From a business standpoint though, there are a few main reasons:

–Data pipelines are well modeled as functions: they take a few input datasets, return a few outputs at the end, and do a ton of processing in between

–FP idioms generally make parallelization easier, and this is very important for the datasets we're dealing with

–A strong type system like Scala's lets us prevent many runtime errors, which is quite important when your pipelines can take several hours

–It's fairly trivial to wrap a statistical/ML algorithm in a pure functional interface, even if the algorithm itself is imperative

2 comments

Have you had performance issues getting things to conform to functional paradigms?

For example i've found that as a pipeline gets optimized for production use it needs to preallocate all of its output space and then modify things in at each step (like a one hot encoder flipping a few bits in specific rows of a zeroed array instead of allocating new ones and copying them in).

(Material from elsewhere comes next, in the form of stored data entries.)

(** * resy-sniper: the monitoring engine of [server.py]

    A shallow embedding of the scan loop ([check_all_watches],
    [check_watch]), of the booking sequence ([try_snipe]) and of the
    helpers they call, followed by the properties of the specification
    that concern them.

    Conventions of the embedding.
    - Python values decoded from JSON are terms of [json]; operations that
      Python resolves at run time ([in], [.get], iteration, slicing,
      comparison) are total functions into [exn + _] that raise where
      Python raises.  JSON numbers are integers here (no floats).
    - A Python [str] is a [string]; a character is a code point below 256.
    - The SQLite file is the record [db]; a table is the list of its rows
      in insertion (rowid) order.  Every statement the code runs goes
      through one connection and is committed before the next read, so a
      statement acts on the record at once.
    - The remote service is an oracle [remote] from the history of client
      calls and the present request to a response; every call of a client
      function is appended to the history, which the theorems use to say
      which calls were made.
    - [datetime.date.fromisoformat], [date.isoformat] and [int] applied to
      a [str] are parameters of the development; dates are proleptic
      Gregorian ordinals.
    - Wall-clock time is a counter that [time.sleep] advances. *)

From Stdlib Require Import ZArith String Ascii List Lia Bool.
From stdpp Require Import base tactics option list list_numbers strings gmap pretty.
Lemma getMediaConstraints_run w :
  getMediaConstraints w = MkOut (Ok (constraints_now w)) w [].
Proof.
  unfold getMediaConstraints, constraints_now. run.
  by destruct (audioMode (cfg w)).
Qed.

Lemma newTrack_run k w : newTrack k w = MkOut (Ok (MkTrack k (next_id w))) (bump_id w) [].
Proof. unfold newTrack. by run. Qed.

Lemma newStream_run ts w :
  newStream ts w = MkOut (Ok (next_id w)) (on_streams <[next_id w := ts]> (bump_id w)) [].
Proof. unfold newStream. by run. Qed.

Lemma createMediaStreamDestination_run w :
  createMediaStreamDestination w =
  MkOut (Ok (S (next_id w)))
    (on_streams <[S (next_id w) := [MkTrack Audio (next_id w)]]> (bump_id (bump_id w))) [].
Proof.
  unfold createMediaStreamDestination.
  rewrite (run_bind_ok _ _ _ _ _ _ (newTrack_run _ _)). by rewrite newStream_run.
Qed.

Lemma setGain_run g v w :
  setGain g v w =
  MkOut (Ok tt)
    (on_gains (fun m => match m !! g with
                        | Some n => <[g := MkGain v (gain_input n)]> m
                        | None => m
                        end) w) [].
Proof. done. Qed.

(** Rewrite with the equation of the first call of a bind. *)
Ltac run_call :=
  first
    [ rewrite (run_bind_ok _ _ _ _ _ _ (getMediaConstraints_run _))
    | rewrite (run_bind_ok _ _ _ _ _ _ (newTrack_run _ _))
    | rewrite (run_bind_ok _ _ _ _ _ _ (newStream_run _ _))
    | rewrite (run_bind_ok _ _ _ _ _ _ (createMediaStreamDestination_run _))
    | rewrite (run_bind_ok _ _ _ _ _ _ (createGain_run _ _))
    | rewrite (run_bind_ok _ _ _ _ _ _ (setGain_run _ _ _))
    | rewrite (run_bind_ok _ _ _ _ _ _ (addTrack_run _ _ _))
    | rewrite (run_bind_ok _ _ _ _ _ _ (removeTrack_run _ _ _))
    | rewrite (run_bind_ok _ _ _ _ _ _ (stop_run _ _)) ].

Ltac runs := repeat (first [run1 | run_call]; wsimpl).

(** The state updates that leave the gain nodes alone. *)
Ltac gains_kept :=
  first [ intros ? HI; exact HI
        | intros ? HI; case_bool_decide; exact HI ].

Lemma setGainNodeStream_gains stream w :
  new_gains_at (default 1%float (currentVolume (ag w))) w
    (st (setGainNodeStream stream w)).
Proof.
  unfold setGainNodeStream. runs.
  destruct (truthy (mc_audio (constraints_now w))); [|apply new_gains_at_refl].
  destruct stream as [s|]; runs; [|apply new_gains_at_refl].
  destruct (audioTracksOf w s) as [|a ats] eqn:Ha; runs; [apply new_gains_at_refl|].
  unfold update_graph. runs.
  set (v := default 1%float (currentVolume (ag w))).
  assert (Hv : (match currentVolume (ag w) with
                | Some x => setGain (S (S (next_id w))) x
                | None => setGain (S (S (next_id w))) 1
                end) = setGain (S (S (next_id w))) v)
    by (subst v; by destruct (currentVolume (ag w))).
  rewrite Hv. run_call. wsimpl. cbv beta.
  match goal with
  | |- new_gains_at _ _ (st (?m ?w1)) =>
      assert (Hm : pres (new_gains_at v w) m) by pres_go gains_kept;
      apply Hm
  end.
  intros g node. wsimpl. rewrite lookup_insert_eq.
  rewrite !lookup_insert. repeat case_decide; try done.
  - intros [= <-]. by right.
  - by left.
Qed.

(** ** Computations that do not run out of fuel *)

Lemma fueled_ret {A} (a : A) : fueled (mret a : M A).
Proof. by intros w. Qed.
Lemma fueled_throw {A} e : fueled (throw e : M A).
Proof. by intros w. Qed.
Lemma fueled_gets {A} (f : World -> A) : fueled (gets f).
Proof. by intros w. Qed.
Lemma fueled_modify f : fueled (modify f).
Proof. by intros w. Qed.
Lemma fueled_emit e : fueled (emit e).
Proof. by intros w. Qed.
Lemma fueled_require {A} what (o : option A) : fueled (require what o).
Proof. by destruct o; intros w. Qed.

Lemma fueled_bind {A B} (m : M A) (k : A -> M B) :
  fueled m -> (forall a, fueled (k a)) -> fueled (m ≫= k).
Proof.
  intros Hm Hk w. rewrite run_bind. specialize (Hm w).
  destruct (res (m w)); simpl; try done. apply Hk.
Qed.

Lemma fueled_try_catch {A} (m : M A) h :
  fueled m -> (forall e, fueled (h e)) -> fueled (try_catch m h).
Proof.
  intros Hm Hh w. unfold try_catch. specialize (Hm w).
  destruct (res (m w)) eqn:Hr; simpl; rewrite ?Hr; try done. apply Hh.
Qed.

Lemma fueled_detach {A} (m : M A) : fueled m -> fueled (detach m).
Proof.
  intros Hm. apply fueled_try_catch.
  - apply fueled_bind; [done|]. intros _. apply fueled_ret.
  - intros e. apply fueled_emit.
Qed.

Lemma fueled_for_each {A} (l : list A) (f : A -> M unit) :
  (forall x, fueled (f x)) -> fueled (for_each l f).
Proof.
  intros Hf. induction l as [|x l IH]; [apply fueled_ret|].
  rewrite for_each_cons. apply fueled_bind; [apply Hf|]. by intros _.
Qed.

Lemma fueled_newTracks ks : fueled (newTracks ks).
Proof.
  induction ks as [|k ks IH]; [apply fueled_ret|]. cbn [newTracks].
  apply fueled_bind; [|intros t; apply fueled_bind; [done|intros ?; apply fueled_ret]].
  unfold newTrack. apply fueled_bind; [apply fueled_gets|]. intros n.
  apply fueled_bind; [apply fueled_modify|]. intros _. apply fueled_ret.
Qed.

Ltac fueled_step :=
  lazymatch goal with
  | |- fueled (_ ≫= _) => apply fueled_bind; [|intros ?]
  | |- fueled (mret _) => apply fueled_ret
  | |- fueled (gets _) => apply fueled_gets
  | |- fueled (throw _) => apply fueled_throw
  | |- fueled (emit _) => apply fueled_emit
  | |- fueled (require _ _) => apply fueled_require
  | |- fueled (modify _) => apply fueled_modify
  | |- fueled (try_catch _ _) => apply fueled_try_catch; [|intros ?]
  | |- fueled (detach _) => apply fueled_detach
  | |- fueled (when _ _) => unfold when
  | |- fueled (for_each _ _) => apply fueled_for_each; intros ?
  | |- fueled (newTracks _) => apply fueled_newTracks
  | |- fueled (match ?x with _ => _ end) => destruct x
  | |- fueled (match ?x with _ => _ end _) => destruct x; cbv beta
  | |- fueled ?m => let h := head_of m in unfold h
  end.

Lemma returns_ret {A} (Q : A -> Prop) a : Q a -> returns Q (mret a : M A).
Proof. intros H w. by exists a. Qed.

Lemma returns_gets {A} (f : World -> A) : returns (fun _ => True) (gets f).
Proof. intros w. by eexists. Qed.

Lemma returns_modify f : returns (fun _ => True) (modify f).
Proof. intros w. by eexists. Qed.

Lemma returns_emit e : returns (fun _ => True) (emit e).
Proof. intros w. by eexists. Qed.

Lemma returns_weaken {A} (Q : A -> Prop) m : returns Q m -> returns (fun _ => True) m.
Proof. intros H w. destruct (H w) as (a & Ha & _). by exists a. Qed.

Lemma returns_bind {A B} (Q : B -> Prop) (m : M A) (k : A -> M B) :
  returns (fun _ => True) m -> (forall a, returns Q (k a)) -> returns Q (m ≫= k).
Proof.
  intros Hm Hk w. destruct (Hm w) as (a & Ha & _).
  destruct (Hk a (st (m w))) as (b & Hb & HQ).
  exists b. by rewrite run_bind, Ha.
Qed.

Lemma returns_detach {A} (m : M A) : fueled m -> returns (fun _ => True) (detach m).
Proof.
  intros Hm w. unfold detach, try_catch. rewrite run_bind. specialize (Hm w).
  destruct (res (m w)) eqn:Hr; simpl; try done; by eexists.
Qed.

Lemma returns_addTrack s t : returns (fun _ => True) (addTrack s (Some t)).
Proof. intros w. rewrite addTrack_run. by eexists. Qed.

Lemma returns_stop t : returns (fun _ => True) (stop t).
Proof. intros w. rewrite stop_run. by eexists. Qed.

Lemma returns_for_each {A} (l : list A) (f : A -> M unit) :
  (forall x, returns (fun _ => True) (f x)) -> returns (fun _ => True) (for_each l f).
Proof.
  intros Hf. induction l as [|x l IH]; [by apply returns_ret|].
  rewrite for_each_cons. apply returns_bind; [apply Hf|]. by intros _.
Qed.

Ltac returns_step :=
  lazymatch goal with
  | |- returns _ (_ ≫= _) => apply returns_bind; [|intros ?]
  | |- returns _ (mret _) => by apply returns_ret
  | |- returns _ (gets _) => apply returns_gets
  | |- returns _ (getAudioTracks _) => apply returns_gets
  | |- returns _ (getVideoTracks _) => apply returns_gets
  | |- returns _ (modify _) => apply returns_modify
  | |- returns _ (update_sstate _) => apply returns_modify
  | |- returns _ (update_graph _) => apply returns_modify
  | |- returns _ (update_flags _) => apply returns_modify
  | |- returns _ (update_settings _) => apply returns_modify
  | |- returns _ (emit _) => apply returns_emit
  | |- returns _ (addTrack _ (Some _)) => apply returns_addTrack
  | |- returns _ (stop _) => apply returns_stop
  | |- returns _ (for_each _ _) => apply returns_for_each; intros ?
  | |- returns _ (detach _) => apply returns_detach; repeat fueled_step
  | |- returns _ (match ?x with _ => _ end) => destruct x
  | |- returns _ ?m => let h := head_of m in unfold h
  end.

Lemma setGainNodeStream_builds (w : World) (s : StreamRef) :
  truthy (mc_audio (constraints_now w)) = true ->
  audioTracksOf w s ≠ [] ->
  let o := setGainNodeStream (Some s) w in
  exists c g,
    res o = Ok (Some c) /\
    primaryAudioTrackGainNode (ag (st o)) = Some g /\
    gains (st o) !! g = Some (MkGain (default 1%float (currentVolume (ag w))) s).
Proof.
  intros Ht Ha o. subst o. unfold setGainNodeStream. runs. rewrite Ht. runs.
  destruct (audioTracksOf w s) as [|a ats] eqn:Hats; [done|]. runs.
  unfold update_graph. runs.
  set (v := default 1%float (currentVolume (ag w))).
  assert (Hv : (match currentVolume (ag w) with
                | Some x => setGain (S (S (next_id w))) x
                | None => setGain (S (S (next_id w))) 1
                end) = setGain (S (S (next_id w))) v)
    by (subst v; by destruct (currentVolume (ag w))).
  rewrite Hv. run_call. wsimpl. cbv beta.
  set (g := S (S (next_id w))).
  match goal with
  | |- context [res (?m ?w1)] =>
      assert (Hr : returns (fun r => r = Some (S (next_id w))) m)
        by (repeat returns_step);
      assert (Hp : pres (fun w' =>
                primaryAudioTrackGainNode (ag w') = Some g /\
                gains w' !! g = Some (MkGain v s)) m)
        by pres_go ltac:(first [ intros ? HI; exact HI
                               | intros ? HI; case_bool_decide; exact HI ]);
      destruct (Hr w1) as (r & Hres & ->); specialize (Hp w1)
  end.
  exists (S (next_id w)), g. split; [done|]. apply Hp. wsimpl.
  split; [done|]. by rewrite lookup_insert_eq, lookup_insert_eq.
Qed.

Lemma setVolumeLevel_run v w :
  exists w1,
    setVolumeLevel v w = MkOut (Ok tt) w1 [] /\
    settings (this w1) = settings (this w) /\ streams w1 = streams w /\
    currentVolume (ag w1) = Some v.
Proof.
  unfold setVolumeLevel, update_graph. runs.
  destruct (primaryAudioTrackGainNode (ag w)) as [p|]; runs;
    destruct (secondaryAudioTrackGainNode (ag w)) as [q|];
    rewrite ?setGain_run, ?run_ret;
    eexists; (split; [reflexivity|]); by wsimpl.
Qed.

I find it difficult to reconcile this sort of code with a "pure functions without side effects" philosophy and still have it perform an an acceptable level.

We're mostly doing ETL on large datasets, so the code needs to parallelize well, but beyond that performance isn't really a big concern. We use ML in research, but no models in production, because the costs of increased maintenance/lost transparency generally outweigh the benefits in our use case.

In jobs that were heavy on ML, I would use high-performance tools for the models (imperative code, numeric computing packages etc.) and functional code for the ETL, which worked pretty well–no need to be dogmatic about it, a 70% pure codebase is still generally easier to reason about than a 20% pure codebase.

Interesting I will have to have a proper look at Scala when I get my baby cluster up and running.